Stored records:
(** A command: what it printed, its exit code (-1 when it did not start), and
    the error of [cmd.Run]. *)
Record command_result := mkCommand { c_output : string; c_exit : Z; c_error : error }.

Record toolbox := mkToolbox {
  t_faults : disk_faults;
  t_windows : bool; t_darwin : bool;
  (** arguments, working directory, disk *)
  t_exec : list string -> string -> fs -> fs * command_result;
  (** whether the context ends before the given attempt *)
  t_ctxDone : Z -> error;
  t_parse : string -> RawMessage; t_indent : json -> string; t_renum : string -> string;
  t_pythonVersion : string;   (** [platform.Python] *)
  t_runner_py : string; t_runner_mjs : string }.

Section tools.
Context (T : toolbox) {R : Type}.
Abbreviation F := (t_faults T).

Definition exec_in (dir : string) (args : list string) : act R command_result := fun s =>
  let '(d, r) := t_exec T args dir s.2 in ((s.1, d), Ok r).

(** A command that must succeed. *)
Definition must (ctx : string) (dir : string) (args : list string) : act R string :=
  let% r := exec_in dir args in
  match c_error r with Some e => fail (ctx +:+ e) | None => done (c_output r) end.

Definition write_ready (envPath ctx : string) : act R unit :=
  on_fs ctx (os_WriteFile F (Join [envPath; ".ready"]) "ok").

(** The loop of the two installers: at most three attempts, with a wait before
    each but the first. *)
Fixpoint install_attempts (tries : nat) (attempt : Z) (lastErr : string) (envPath : string)
    (args : list string) (installed : act R unit) : act R unit :=
  match tries with
  | O => fail ("dependency installation failed after 3 retries: " +:+ lastErr)
  | S tries =>
      match (if 0 <? attempt then t_ctxDone T attempt else None) with
      | Some e => fail e
      | None =>
          let% r := exec_in envPath args in
          match c_error r with
          | Some e =>
              install_attempts tries (attempt + 1) ("failed to install dependencies: " +:+ e) envPath args installed
          | None => installed >> write_ready envPath "failed to write ready marker: "
          end
      end
  end.
(** An environment that only [k] may hold becomes busy and held, or neither. *)
Lemma coherent_change k i f e o : cl !! k = Some o -> heap p !! i = Some e ->
  (forall j b, cl !! j = Some (Some (i, b)) -> j = k) -> (forall j b, o = Some (j, b) -> j = i /\ b = true) ->
  coherent (update i f p) (<[k := if busy (env_State (f e)) then Some (i, true) else None]> cl).
Proof.
  intros Hk He Honly Ho. destruct Hco as [H1 H2 H3 H4 H5 H6].
  pose proof (lookup_claim k) as Hl.
  assert (Hfe : heap (update i f p) !! i = Some (f e)).
  { unfold update. simpl. by rewrite lookup_alter_eq, He. }
  assert (Hother : forall j, i <> j -> heap (update i f p) !! j = heap p !! j).
  { intros j Hne. unfold update. simpl. by rewrite lookup_alter_ne. }
  split.
  - intros j e' (e0 & He0 & _)%lookup_update. by eapply H1.
  - intros key j Hj. destruct (H2 _ _ Hj) as [e0 He0]. destruct (decide (i = j)) as [<-|Hne]; [by eexists|].
    exists e0. by rewrite Hother.
  - intros j j' b. rewrite (Hl _ _ _ Hk). case_decide as Hj.
    + destruct (busy (env_State (f e))) eqn:Hb; [|done]. intros [= <- <-]. by exists (f e).
    + intros Hj'. destruct (H3 _ _ _ Hj') as (e0 & He0 & Hb). exists e0. rewrite Hother; [done|].
      intros <-. by apply Hj, (Honly j b).
  - intros j j' i' b1 b2. rewrite !(Hl _ _ _ Hk). destruct (busy (env_State (f e))).
    + do 2 case_decide; subst; intros Ha Hb; simplify_eq; [done|by apply Honly in Hb|by apply Honly in Ha|by eapply H4].
    + do 2 case_decide; [done..|]. by eapply H4.
  - intros j j' key. rewrite (Hl _ _ _ Hk). case_decide; [by case_match|]. by apply H5.
  - intros key j e' Hj (e0 & He0 & ->)%lookup_update Hb. destruct (decide (i = j)) as [<-|Hne].
    + assert (e0 = e) as -> by congruence. exists k, true. by rewrite (Hl _ _ _ Hk), decide_True, Hb.
    + destruct (H6 _ _ _ Hj He0 Hb) as (k' & b & Hk'). exists k', b.
      rewrite (Hl _ _ _ Hk), decide_False; [done|]. intros ->. rewrite Hk in Hk'. simplify_eq.
      by destruct (Ho j b).
Qed.
End steps.

(** ** Every step keeps the claims coherent *)

Lemma not_busy_foldr (l : list (string * nat)) p j e :
  heap (foldr (fun ki => update ki.2 (with_state EnvStateCleaning)) p l) !! j = Some e ->
  busy (env_State e) = true -> exists e0, heap p !! j = Some e0 /\ busy (env_State e0) = true.
Proof.
  revert e. induction l as [|[key i] l IH]; intros e; [by eexists|].
  simpl foldr. intros (e0 & He0 & ->)%lookup_update Hb. case_decide; [done|]. by eapply IH.
Qed.

Lemma coherent_cleaning (l : list (string * nat)) p cl : coherent p cl ->
  (forall key i e, (key, i) ∈ l -> heap p !! i = Some e -> busy (env_State e) = false) ->
  coherent (foldr (fun ki => update ki.2 (with_state EnvStateCleaning)) p l) cl.
Proof.
  intros Hco. induction l as [|[key i] l IH]; intros Hl; [done|]. simpl foldr. apply coherent_same.
  - apply IH. intros key' i' e Hin. apply (Hl key'). by apply list_elem_of_further.
  - intros e He. destruct (busy (env_State e)) eqn:Hb; [|done].
    destruct (not_busy_foldr _ _ _ _ He Hb) as (e0 & He0 & Hb0).
    rewrite (Hl key i e0) in Hb0; [done|apply list_elem_of_here|done].
Qed.

Section steps_keep.
Context (C : PoolConfig).

Lemma coherent_eviction now p cl : coherent p cl -> coherent (runEviction C now p) cl.
Proof.
  intros Hco. eapply coherent_frame; [apply (coherent_cleaning (expired_entries C now p) p cl Hco)|done..].
  intros key i e Hin He. unfold expired_entries in Hin. apply list_elem_of_In, filter_In in Hin as [_ Hx].
  simpl in Hx. rewrite He in Hx. unfold expired in Hx. by destruct (env_State e).
Qed.

Lemma coherent_evict c p cl : coherent p cl -> coherent (evict C c p) cl.
Proof.
  intros Hco. unfold evict. repeat case_match; [|done..]. eapply coherent_frame; [done| |done..]. apply delete_subseteq.
Qed.

Lemma coherent_evict_nth n p cl : coherent p cl -> coherent (evict_nth C n p) cl.
Proof. intros Hco. unfold evict_nth. case_match; [|done]. apply coherent_evict. by eapply coherent_frame. Qed.

Lemma coherent_remove_nth n p cl : coherent p cl -> coherent (remove_nth C n p) cl.
Proof. intros Hco. unfold remove_nth. case_match; [|done]. by eapply coherent_frame. Qed.

Lemma coherent_keep p cl (k : nat) o : cl !! k = Some o -> coherent p cl -> coherent p (<[k := o]> cl).
Proof. intros Hk Hco. by rewrite list_insert_id. Qed.

Lemma coherent_put q k i p cl : coherent p cl -> cl !! k = Some (Some (i, false)) ->
  coherent (insert_env C q i p).1 (<[k := claim_of_acquire (insert_env C q i p).2]> cl).
Proof.
  intros Hco Hk. simpl. eapply coherent_frame; [by apply (coherent_insert _ _ Hco _ _ (request_key C q))|done..].
Qed.

Lemma coherent_give_up q k i e p cl : coherent p cl -> cl !! k = Some (Some (i, false)) ->
  coherent (return_env C q (Err e) p).1 (<[k := claim_of_acquire (return_env C q (Err e) p).2]> cl).
Proof.
  intros Hco Hk. simpl. apply (coherent_frame p); [|done..]. eapply coherent_drop; [done..|]. intros key.
  by apply (co_new _ _ Hco k).
Qed.

Lemma coherent_try q k i p cl : coherent p cl -> cl !! k = Some (Some (i, false)) ->
  coherent (try_insert C q i p).1 (<[k := claim_of_acquire (try_insert C q i p).2]> cl).
Proof.
  intros Hco Hk. unfold try_insert. case_match; [by apply coherent_keep|by apply coherent_put].
Qed.

Lemma coherent_look_up now q k p cl : coherent p cl -> cl !! k = Some None ->
  coherent (look_up C now q p).1 (<[k := claim_of_acquire (look_up C now q p).2]> cl).
Proof.
  intros Hco Hk. pose proof (coherent_keep _ _ _ _ Hk Hco) as Hsame. unfold look_up.
  destruct (environments p !! request_key C q) as [i|] eqn:Hi; [|done].
  destruct (heap p !! i) as [e|] eqn:He; [|done].
  assert (Hdrop : coherent (drop_env (request_key C q) i e p).1
                    (<[k := claim_of_acquire (drop_env (request_key C q) i e p).2]> cl)).
  { eapply coherent_frame; [done| |done..]. apply delete_subseteq. }
  assert (Htake : busy (env_State e) = false ->
    coherent (return_env C q (Ok i) (update i (fun e => used_at now (count_use (with_state EnvStateActive e))) p)).1
      (<[k := Some (i, true)]> cl)).
  { intros Hb. set (f := fun e => used_at now (count_use (with_state EnvStateActive e))).
    apply (coherent_frame (update i f p)); [|done..].
    apply (coherent_change _ _ Hco k i f e None); [done..| |done].
    intros j b Hj. destruct (co_held _ _ Hco _ _ _ Hj) as (e' & He' & Hb'). exfalso. congruence. }
  assert (Hwait : coherent (unlock C q p) (<[k := None]> cl)) by (by apply (coherent_frame p)).
  destruct (env_State e); try done; repeat case_match; try done; by apply Htake.
Qed.

Lemma coherent_acquire now w q k a p cl p' a' : coherent p cl -> cl !! k = Some (claim_of_acquire a) ->
  acquire_step C now w q a p = Some (p', a') -> coherent p' (<[k := claim_of_acquire a']> cl).
Proof.
  intros Hco Hk Hs.
  assert (Hframe : forall p', environments p' = environments p -> heap p' = heap p -> next p' = next p ->
            coherent p' (<[k := claim_of_acquire a]> cl)).
  { intros p1 E1 E2 E3. eapply coherent_frame; [by apply coherent_keep|by rewrite E1|done..]. }
  destruct a; simpl in Hs, Hk.
  - case_decide; [done|]. injection Hs as <- <-. by apply Hframe.
  - injection Hs as Hs. pose proof (coherent_look_up now q k p cl Hco Hk) as H. by rewrite Hs in H.
  - repeat case_match; simplify_eq; by apply Hframe.
  - case_decide; [done|]. injection Hs as <- <-. by apply Hframe.
  - injection Hs as <- <-. by apply Hframe.
  - injection Hs as Hs. unfold create_env in Hs. destruct (os_MkdirAll _ _ _) as [s [e|]].
    + injection Hs as <- <-. by apply Hframe.
    + injection Hs as <- <-. apply (coherent_alloc (with_pool_disk _ p)); [by eapply coherent_frame|done..].
  - injection Hs as Hs. destruct (full C p); [injection Hs as <- <-; by apply Hframe|].
    pose proof (coherent_try q k i p cl Hco Hk) as H. by rewrite Hs in H.
  - injection Hs as <- <-. apply coherent_keep; [done|]. by apply coherent_eviction.
  - injection Hs as Hs. destruct (full C p).
    + pose proof (coherent_give_up q k i "environment pool exhausted" p cl Hco Hk) as H. by rewrite Hs in H.
    + pose proof (coherent_try q k i p cl Hco Hk) as H. by rewrite Hs in H.
  - injection Hs as <- <-. apply coherent_keep; [done|]. by apply coherent_eviction.
  - injection Hs as Hs. destruct (over_disk C p).
    + pose proof (coherent_give_up q k i "environment pool disk limit exceeded" p cl Hco Hk) as H. by rewrite Hs in H.
    + pose proof (coherent_put q k i p cl Hco Hk) as H. by rewrite Hs in H.
  - done.
Qed.
End steps_keep.

Section executions.
Context {Obj : Type} (C : PoolConfig) (runtimes : string -> option (Runtime Obj)).
Abbreviation estep := (exec_step C runtimes).

Definition claims (ts : list thread) : list (option (nat * bool)) := claim_of ∘ snd <$> ts.

Lemma coherent_runtime {A} (c : Obj * fs -> Obj * fs * A) (s : state) cl :
  coherent s.2 cl -> coherent (on_runtime c s).1.2 cl.
Proof.
  intros Hco. unfold on_runtime. destruct (c (s.1, pool_disk s.2)) as [[o d] a]. simpl.
  by apply (coherent_frame s.2).
Qed.

(** The claim of a call of the runtime stays, whatever it answers. *)
Lemma coherent_call {A} (c : Obj * fs -> Obj * fs * A) (s s' : state) (k : nat) o cl (a : A) :
  coherent s.2 cl -> cl !! k = Some o -> on_runtime c s = (s', a) -> coherent s'.2 (<[k := o]> cl).
Proof.
  intros Hco Hk Hc. apply coherent_keep; [done|]. pose proof (coherent_runtime c s cl Hco) as H. by rewrite Hc in H.
Qed.

Lemma coherent_invalid k i p cl : coherent p cl -> cl !! k = Some (Some (i, true)) ->
  coherent (invalidate_state i p) (<[k := Some (i, true)]> cl).
Proof.
  intros Hco Hk. destruct (co_held _ _ Hco _ _ _ Hk) as (e & He & _).
  apply (coherent_change _ _ Hco k i (with_state EnvStateInvalid) e (Some (i, true))); [done..| |].
  - intros j b Hj. by apply (co_excl _ _ Hco j k i b true).
  - by intros j b [= <- <-].
Qed.

Lemma coherent_forget k i after p cl : coherent p cl -> cl !! k = Some (Some (i, true)) ->
  well_formed (XForget i after) -> coherent (invalidate_remove i p) (<[k := claim_of after]> cl).
Proof.
  intros Hco Hk Hw. destruct (co_held _ _ Hco _ _ _ Hk) as (e & He & _).
  set (m := filter (fun kj : string * nat => same_id p i kj.2 = false) (environments p)).
  assert (Hm : coherent (with_environments m p) cl).
  { apply (coherent_frame p); [done| |done..]. apply map_filter_subseteq. }
  apply (coherent_frame (with_environments m p)); [..|by unfold invalidate_remove; case_match|
    by unfold invalidate_remove; case_match|by unfold invalidate_remove; case_match].
  simpl in Hw. destruct after; try done; simpl.
  - subst. by apply coherent_keep.
  - eapply coherent_drop; [done..|]. intros key. simpl. unfold m.
    intros [_ Hs]%map_lookup_filter_Some. simpl in Hs. unfold same_id in Hs. by rewrite He, eqb_refl_s in Hs.
Qed.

## Instructions for the task
Restate, word for word, the final stretch of the entries above: the line containing "- subst. by apply coherent_keep." and every line after it, up to and including the last.

## Completed task
  - subst. by apply coherent_keep.
  - eapply coherent_drop; [done..|]. intros key. simpl. unfold m.
    intros [_ Hs]%map_lookup_filter_Some. simpl in Hs. unfold same_id in Hs. by rewrite He, eqb_refl_s in Hs.
Qed.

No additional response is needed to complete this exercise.